__Provided data__:
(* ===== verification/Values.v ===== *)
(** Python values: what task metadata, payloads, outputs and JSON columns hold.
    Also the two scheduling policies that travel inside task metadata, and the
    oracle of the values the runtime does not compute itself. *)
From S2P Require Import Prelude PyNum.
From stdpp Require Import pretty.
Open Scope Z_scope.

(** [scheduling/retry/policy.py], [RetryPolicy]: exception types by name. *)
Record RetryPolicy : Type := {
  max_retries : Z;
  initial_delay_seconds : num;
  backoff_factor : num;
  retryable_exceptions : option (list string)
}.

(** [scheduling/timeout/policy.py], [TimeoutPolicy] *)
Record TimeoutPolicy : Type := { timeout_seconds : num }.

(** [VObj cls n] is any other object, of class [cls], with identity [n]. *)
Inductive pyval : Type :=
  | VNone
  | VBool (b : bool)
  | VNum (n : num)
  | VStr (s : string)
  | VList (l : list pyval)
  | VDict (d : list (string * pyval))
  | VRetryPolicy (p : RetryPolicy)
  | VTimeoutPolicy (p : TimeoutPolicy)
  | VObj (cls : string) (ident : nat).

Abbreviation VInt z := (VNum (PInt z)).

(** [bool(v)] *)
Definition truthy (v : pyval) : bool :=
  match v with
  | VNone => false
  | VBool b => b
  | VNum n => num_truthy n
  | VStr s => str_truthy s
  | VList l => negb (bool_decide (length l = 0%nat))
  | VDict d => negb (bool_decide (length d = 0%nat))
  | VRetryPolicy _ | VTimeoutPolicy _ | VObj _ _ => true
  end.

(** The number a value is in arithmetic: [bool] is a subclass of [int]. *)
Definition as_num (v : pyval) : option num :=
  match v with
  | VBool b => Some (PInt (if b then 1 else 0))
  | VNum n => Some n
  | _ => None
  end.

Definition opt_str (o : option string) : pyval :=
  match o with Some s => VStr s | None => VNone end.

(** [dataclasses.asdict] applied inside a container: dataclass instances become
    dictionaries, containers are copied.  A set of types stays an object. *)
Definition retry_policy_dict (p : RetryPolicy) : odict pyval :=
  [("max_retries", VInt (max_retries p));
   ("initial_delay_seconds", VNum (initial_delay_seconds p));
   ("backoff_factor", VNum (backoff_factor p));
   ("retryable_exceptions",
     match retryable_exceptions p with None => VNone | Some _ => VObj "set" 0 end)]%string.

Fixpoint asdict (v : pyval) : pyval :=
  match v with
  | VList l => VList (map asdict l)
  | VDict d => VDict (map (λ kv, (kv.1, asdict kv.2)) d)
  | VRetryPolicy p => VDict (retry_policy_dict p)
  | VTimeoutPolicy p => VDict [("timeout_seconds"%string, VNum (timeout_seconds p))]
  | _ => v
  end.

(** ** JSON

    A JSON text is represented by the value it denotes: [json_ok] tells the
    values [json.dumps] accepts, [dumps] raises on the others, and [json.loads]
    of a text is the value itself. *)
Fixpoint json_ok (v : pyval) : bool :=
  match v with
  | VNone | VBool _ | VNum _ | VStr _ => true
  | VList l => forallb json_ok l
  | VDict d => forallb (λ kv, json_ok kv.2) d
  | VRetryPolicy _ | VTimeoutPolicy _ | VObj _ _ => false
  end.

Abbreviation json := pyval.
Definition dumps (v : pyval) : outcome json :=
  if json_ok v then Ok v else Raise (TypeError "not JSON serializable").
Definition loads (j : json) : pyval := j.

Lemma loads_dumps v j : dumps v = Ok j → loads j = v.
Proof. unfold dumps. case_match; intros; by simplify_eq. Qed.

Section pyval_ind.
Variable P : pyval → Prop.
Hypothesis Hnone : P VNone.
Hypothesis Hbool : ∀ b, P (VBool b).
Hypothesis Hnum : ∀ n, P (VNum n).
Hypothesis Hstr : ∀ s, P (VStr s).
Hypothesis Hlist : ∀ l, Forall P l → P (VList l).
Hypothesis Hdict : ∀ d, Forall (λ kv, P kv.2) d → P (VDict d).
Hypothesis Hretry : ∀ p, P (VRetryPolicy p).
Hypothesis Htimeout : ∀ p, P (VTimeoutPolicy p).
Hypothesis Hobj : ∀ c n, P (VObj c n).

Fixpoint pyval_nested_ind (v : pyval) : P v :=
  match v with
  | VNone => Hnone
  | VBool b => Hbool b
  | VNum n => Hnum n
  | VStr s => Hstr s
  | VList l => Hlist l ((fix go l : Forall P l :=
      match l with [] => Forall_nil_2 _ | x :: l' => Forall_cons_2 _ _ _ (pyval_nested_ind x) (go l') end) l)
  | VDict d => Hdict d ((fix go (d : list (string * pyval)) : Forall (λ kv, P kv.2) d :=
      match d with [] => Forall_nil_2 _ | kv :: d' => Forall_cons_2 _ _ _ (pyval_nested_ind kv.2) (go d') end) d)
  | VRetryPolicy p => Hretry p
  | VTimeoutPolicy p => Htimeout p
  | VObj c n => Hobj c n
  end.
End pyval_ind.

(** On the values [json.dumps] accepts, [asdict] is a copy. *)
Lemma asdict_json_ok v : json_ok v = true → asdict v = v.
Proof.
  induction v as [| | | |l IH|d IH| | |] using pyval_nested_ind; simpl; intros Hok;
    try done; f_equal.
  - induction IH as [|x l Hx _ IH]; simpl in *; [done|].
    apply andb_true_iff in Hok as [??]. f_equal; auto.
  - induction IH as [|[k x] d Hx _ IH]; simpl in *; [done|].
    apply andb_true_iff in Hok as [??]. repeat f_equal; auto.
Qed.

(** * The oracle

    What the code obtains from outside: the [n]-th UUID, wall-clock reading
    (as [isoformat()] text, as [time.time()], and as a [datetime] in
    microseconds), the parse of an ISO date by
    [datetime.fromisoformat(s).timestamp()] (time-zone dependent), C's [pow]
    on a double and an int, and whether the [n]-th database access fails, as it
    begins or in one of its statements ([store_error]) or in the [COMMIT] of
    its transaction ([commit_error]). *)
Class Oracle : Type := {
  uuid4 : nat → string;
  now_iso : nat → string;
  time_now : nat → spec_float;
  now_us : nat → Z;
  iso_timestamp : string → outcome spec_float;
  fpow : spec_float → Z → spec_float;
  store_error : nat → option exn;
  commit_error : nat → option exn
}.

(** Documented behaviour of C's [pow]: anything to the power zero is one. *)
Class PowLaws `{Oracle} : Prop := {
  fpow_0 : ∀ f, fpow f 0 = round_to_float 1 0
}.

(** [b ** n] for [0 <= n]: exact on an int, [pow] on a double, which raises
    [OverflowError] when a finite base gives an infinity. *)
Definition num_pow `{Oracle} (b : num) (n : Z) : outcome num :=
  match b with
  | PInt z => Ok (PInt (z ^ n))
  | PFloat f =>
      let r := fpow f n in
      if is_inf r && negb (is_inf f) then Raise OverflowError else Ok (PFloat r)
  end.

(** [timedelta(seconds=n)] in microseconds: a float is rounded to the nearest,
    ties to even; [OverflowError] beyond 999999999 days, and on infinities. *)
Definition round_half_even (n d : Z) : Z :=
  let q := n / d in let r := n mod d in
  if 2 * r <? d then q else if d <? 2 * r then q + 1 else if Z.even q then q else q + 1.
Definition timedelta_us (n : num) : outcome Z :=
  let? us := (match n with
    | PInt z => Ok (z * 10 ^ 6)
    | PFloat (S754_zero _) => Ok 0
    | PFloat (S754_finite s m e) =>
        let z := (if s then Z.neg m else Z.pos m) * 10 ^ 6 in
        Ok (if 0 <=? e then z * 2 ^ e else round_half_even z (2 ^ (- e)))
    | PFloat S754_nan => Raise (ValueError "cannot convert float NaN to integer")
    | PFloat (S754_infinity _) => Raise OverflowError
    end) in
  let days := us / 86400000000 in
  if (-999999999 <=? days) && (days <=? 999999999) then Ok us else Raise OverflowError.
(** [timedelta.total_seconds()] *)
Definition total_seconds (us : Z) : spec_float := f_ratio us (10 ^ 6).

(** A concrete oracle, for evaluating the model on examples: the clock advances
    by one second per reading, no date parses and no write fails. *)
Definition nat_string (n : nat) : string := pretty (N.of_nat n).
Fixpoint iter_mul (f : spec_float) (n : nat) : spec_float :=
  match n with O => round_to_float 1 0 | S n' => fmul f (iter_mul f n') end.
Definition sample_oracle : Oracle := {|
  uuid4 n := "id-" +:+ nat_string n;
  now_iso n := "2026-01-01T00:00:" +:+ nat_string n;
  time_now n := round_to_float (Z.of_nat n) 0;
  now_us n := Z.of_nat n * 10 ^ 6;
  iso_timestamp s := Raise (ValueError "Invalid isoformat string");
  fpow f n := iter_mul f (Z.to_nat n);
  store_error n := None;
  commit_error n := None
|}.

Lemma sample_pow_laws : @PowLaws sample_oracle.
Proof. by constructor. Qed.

__What is being asked__: The output should be exactly the lines above from the line containing "iso_timestamp : string" to the line containing "[OverflowError] when a", inclusive, with no other lines.

__Answer space__:
  iso_timestamp : string → outcome spec_float;
  fpow : spec_float → Z → spec_float;
  store_error : nat → option exn;
  commit_error : nat → option exn
}.

(** Documented behaviour of C's [pow]: anything to the power zero is one. *)
Class PowLaws `{Oracle} : Prop := {
  fpow_0 : ∀ f, fpow f 0 = round_to_float 1 0
}.

(** [b ** n] for [0 <= n]: exact on an int, [pow] on a double, which raises
    [OverflowError] when a finite base gives an infinity. *)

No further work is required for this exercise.